Hi, this is a great chapter on pooling, but I think it could be made more comprehensive by also stating the explicit formula for the output dimensions just as was done for convolutions, padding and strides. What do you think?

Hi @wilfreddesert, we would like to hear more about your feedback. Could you post a suggestion/PR on how shall we improve? Please feel free to contribute!

This probably wasn’t done b/c pooling simply collapses the channel dimension

Hi! Thank you for this great book. I have a question from this section, namely from the third paragraph, where it reads:

For instance, if we take the image X with a sharp delineation between black and white and shift the whole image by one pixel to the right, i.e., Z[i, j] = X[i, j + 1] , then the output for the new image Z might be vastly different.

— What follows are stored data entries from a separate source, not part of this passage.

(** * FocusStudy AI: the note-ingestion and prompt-composition pipeline

    A shallow embedding of [app.py]: the Python string operations the
    program relies on ([str.strip], [str.replace], [str.join]), the pure
    helpers [build_prompt] and [format_html], and the effectful functions
    [extract_pdf_text], [gen_with_retry], [ocr_image_with_gemini] and the
    request handler [home], written in a small state-and-exception monad
    over a world that records every call made to an external collaborator. *)

From Stdlib Require Import List NArith ZArith Bool Lia String Ascii.
Import ListNotations.

Set Implicit Arguments.

(** ** Python strings *)

Module PyStr.

(** A Python [str] is a sequence of Unicode code points. *)
Definition pystr := list N.

(** An ASCII literal of the source, as a [pystr]. *)
Definition lit (s : string) : pystr :=
  List.map N_of_ascii (list_ascii_of_string s).

Definition nl : N := 10.   (* "\n" *)
Definition cr : N := 13.   (* "\r" *)
Definition dq : N := 34.   (* the double quote character *)

Fixpoint eqb (s t : pystr) : bool :=
  match s, t with
  | [], [] => true
  | a :: s', b :: t' => N.eqb a b && eqb s' t'
  | _, _ => false
  end.

(** Truth value of a string: [bool(s)] is [len(s) != 0]. *)
Definition truthy (s : pystr) : bool :=
  match s with [] => false | _ :: _ => true end.

(** [x or d] on strings. *)
Definition or_else (x d : pystr) : pystr := if truthy x then x else d.

(** [x or d] where [x] may be [None]. *)
Definition opt_or (x : option pystr) (d : pystr) : pystr :=
  match x with
  | Some s => or_else s d
  | None => d
  end.

(** The code points [str.strip()] removes: those for which
    [str.isspace] holds (CPython's [_PyUnicode_IsWhitespace]). *)
Definition is_space (c : N) : bool :=
  (((9 <=? c) && (c <=? 13)) || ((28 <=? c) && (c <=? 32))
  || (c =? 133) || (c =? 160) || (c =? 5760)
  || ((8192 <=? c) && (c <=? 8202))
  || (c =? 8232) || (c =? 8233) || (c =? 8239) || (c =? 8287)
  || (c =? 12288))%N.

Fixpoint lstrip (s : pystr) : pystr :=
  match s with
  | [] => []
  | c :: s' => if is_space c then lstrip s' else s
  end.

Definition rstrip (s : pystr) : pystr := rev (lstrip (rev s)).

Definition strip (s : pystr) : pystr := rstrip (lstrip s).

(** A string is blank when it is empty or holds whitespace only. *)
Definition blank (s : pystr) : bool := forallb is_space s.

(** [sep.join(parts)] *)
Fixpoint join (sep : pystr) (parts : list pystr) : pystr :=
  match parts with
  | [] => []
  | [p] => p
  | p :: ps => p ++ sep ++ join sep ps
  end.

(** [strip_prefix old s] is the rest of [s] after a leading [old]. *)
Fixpoint strip_prefix (old s : pystr) : option pystr :=
  match old, s with
  | [], _ => Some s
  | _ :: _, [] => None
  | a :: old', b :: s' => if N.eqb a b then strip_prefix old' s' else None
  end.

(** The scan of [str.replace] for a non-empty [old]: occurrences are
    found left to right and do not overlap.  The fuel bounds the number
    of scan steps; [replace] supplies the length of the string. *)
Fixpoint replace_scan (fuel : nat) (old new s : pystr) : pystr :=
  match fuel with
  | O => s
  | S fuel' =>
      match s with
      | [] => []
      | c :: s' =>
          match strip_prefix old s with
          | Some rest => new ++ replace_scan fuel' old new rest
          | None => c :: replace_scan fuel' old new s'
          end
      end
  end.

(** [s.replace(old, new)].  With an empty [old] Python inserts [new]
    before every character and at the end. *)
Definition replace (old new s : pystr) : pystr :=
  match old with
  | [] => new ++ flat_map (fun c => c :: new) s
  | _ :: _ => replace_scan (List.length s) old new s
  end.

End PyStr.

Import PyStr.

(** ** PromptComposer: [build_prompt] *)

Definition base : pystr :=
  lit "You are FocusStudy AI, an exam-focused tutor." ++ [nl]
  ++ lit "Use ONLY the provided notes. If notes do not contain the answer, say:" ++ [nl]
  ++ [dq] ++ lit "I can't find this in the provided notes." ++ [dq]
  ++ lit " Then give a short general hint (2-3 lines max)." ++ [nl]
  ++ lit "Format cleanly using headings and bullet points." ++ [nl].

(** The dictionary literal of [build_prompt], in source order. *)
Definition mode_table : list (pystr * pystr) :=
  [ (lit "explain",
     lit "Mode: EXPLAIN. Explain simply and give one small example." ++ [nl]);
    (lit "exam",
     lit "Mode: EXAM READY. Write a structured exam answer with headings + key points." ++ [nl]);
    (lit "revision",
     lit "Mode: REVISION. Give crisp revision bullets." ++ [nl]) ].

(** [d.get(key, default)] on a dictionary given by its items. *)
Fixpoint dict_get (d : list (pystr * pystr)) (key default : pystr) : pystr :=
  match d with
  | [] => default
  | (k, v) :: d' => if PyStr.eqb k key then v else dict_get d' key default
  end.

Shouldn’t it be one pixel to the left? If we want to shift the whole image one pixel to the right, then the correct equation should be Z[i, j] = X[i, j - 1], right?

This is not true. The pooling operation is applied to each channel separately, resulting in a tensor with the same number of channels as the input tensor, as described in the book.

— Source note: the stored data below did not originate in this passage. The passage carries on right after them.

Lemma kept_fmap (f : Sentence → Sentence) k :
  (∀ s, cells (f s) ⊆ cells s) → kept k (f <$> k).
Proof.
  intros Hf i s Hs. exists (f s). split; [|apply Hf].
  by rewrite list_lookup_fmap, Hs.
Qed.

Lemma kept_app k k' : kept k (k ++ k').
Proof. intros i s Hs. exists s. split; [|done]. by apply lookup_app_l_Some. Qed.

Lemma kept_with_safe c st : kept (knowledge st) (knowledge (with_safe c st)).
Proof. apply kept_fmap. intros s. rewrite cells_without_safe. set_solver. Qed.

Lemma kept_with_mine c st : kept (knowledge st) (knowledge (with_mine c st)).
Proof. apply kept_fmap. intros s. rewrite cells_without_mine. set_solver. Qed.

Lemma kept_foldl_with_safe l st :
  length (knowledge (foldl (λ st c, with_safe c st) st l)) = length (knowledge st)
  ∧ kept (knowledge st) (knowledge (foldl (λ st c, with_safe c st) st l)).
Proof.
  revert st. induction l as [|c l IH]; intros st; simpl.
  - split; [done | apply kept_refl].
  - destruct (IH (with_safe c st)) as [-> Hk]. split.
    + simpl. by rewrite length_fmap.
    + eapply kept_trans; [apply kept_with_safe | exact Hk].
Qed.

Lemma kept_foldl_with_mine l st :
  length (knowledge (foldl (λ st c, with_mine c st) st l)) = length (knowledge st)
  ∧ kept (knowledge st) (knowledge (foldl (λ st c, with_mine c st) st l)).
Proof.
  revert st. induction l as [|c l IH]; intros st; simpl.
  - split; [done | apply kept_refl].
  - destruct (IH (with_mine c st)) as [-> Hk]. split.
    + simpl. by rewrite length_fmap.
    + eapply kept_trans; [apply kept_with_mine | exact Hk].
Qed.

At each step of the pooling operation, the information contained in the pooling window (i.e. the values of all the pixels inside the window) is “collapsed” in a single pixel; this is similar to what a convolution layer does, with a single difference: the pooling works on each channel separately, thus preserving the number of channels in the output (while the convolution layer with a 3-dimensional kernel sums over all the channels and “collapses” the channel dimension in the output). Thus, the formula you’re looking for is the same formula that was introduced when dealing with a convolutional layer, but replacing the kernel shape with the shape of the pooling window and keeping the channel dimension.

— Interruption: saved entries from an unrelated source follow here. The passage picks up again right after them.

(** * OpenCvVideoDecoderCalculator

  A shallow embedding of
  [mediapipe/calculators/video/opencv_video_decoder_calculator.cc]:
  the channel-count to image-format mapping [GetImageFormat] and the three
  lifecycle methods [Open], [Process] and [Close] of the calculator, with
  the calculator's private members as an explicit state record and the
  output streams of the [CalculatorContext] as lists of packets.

  The OpenCV decode session ([cv::VideoCapture]) is an interface the
  calculator is parametric in; a list-backed instance ([Tape]) is given
  for the statements that depend on how a session moves through a file. *)

From Stdlib Require Import ZArith List Bool Lia String Sorted.
From Stdlib Require Import Floats.PrimFloat Floats.FloatOps Floats.SpecFloat.
From Stdlib Require Import Uint63.
Import ListNotations.
Open Scope Z_scope.

(** ** C++ scalars: [int], [int64] and [double] *)

Module Cpp.

Definition double := float.

Definition INT_MIN : Z := - 2 ^ 31.
Definition INT_MAX : Z := 2 ^ 31 - 1.
Definition INT64_MIN : Z := - 2 ^ 63.
Definition INT64_MAX : Z := 2 ^ 63 - 1.

(** Two's complement wrap-around of a 32-bit [int] ([decoded_frames_++]). *)
Definition wrap_int (z : Z) : Z := (z - INT_MIN) mod 2 ^ 32 + INT_MIN.

(** The integral part of a double (rounding toward zero); [None] for NaN
    and the infinities. *)
Definition trunc (d : double) : option Z :=
  match Prim2SF d with
  | S754_zero _ => Some 0
  | S754_finite s m e =>
      let mag := if 0 <=? e then Z.shiftl (Zpos m) e
                 else Z.shiftr (Zpos m) (- e) in
      Some (if s then - mag else mag)
  | S754_infinity _ => None
  | S754_nan => None
  end.

(** A floating-integral conversion truncates.  Where the truncated value
    does not fit the destination the C++ standard leaves the result
    open; the value taken here is the one x86-64's [cvttsd2si] delivers
    (the most negative integer). *)
Definition convert_in (lo hi : Z) (d : double) : Z :=
  match trunc d with
  | Some z => if (lo <=? z) && (z <=? hi) then z else lo
  | None => lo
  end.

Yes, I’m aware. “Reduce” might have been better semantics than “collapse”. Probably good that we’re clarifying this however.

1 Like

My opinions just for reference :
I think what “shift the whole image” means here is “shift the image capturing window” instead of image itself since shifting image itself by some pixels is somewhat hard to explain/imagine. If so, what do we do for the blank ?

Exercises and my answers

  1. Can you implement average pooling as a special case of a convolution layer? If so, do it.

  2. Can you implement maximum pooling as a special case of a convolution layer? If so, do it.

  • It can be done but we need to modify the convolution layer, or find the special kernel. I couldnt so I modified the operation itself, not the right answer I guess.

  1. What is the computational cost of the pooling layer? Assume that the input to the pooling

layer is of size c×h×w, the pooling window has a shape of ph ×pw with a padding of (ph, pw)

and a stride of (sh, sw).

  • I expect it to be (h- ph - sh)/sh * (w - pw -sw)/sw * len© * time taken to find max value.
  1. Why do you expect maximum pooling and average pooling to work differently?
  • because max pooling will give maximum value from the neighbors while average pooling would consider all the neighbors. I expect max pooling to be faster.
  1. Do we need a separate minimum pooling layer? Can you replace it with another operation?
  • This seems like a trick question, but one way is to multiply X by -1 and then do max pooling.
  1. Is there another operation between average and maximum pooling that you could consider

(hint: recall the softmax)? Why might it not be so popular?

  • taking average of the log and then computing the maximum value devide by sum of log. It might be computationally intensive.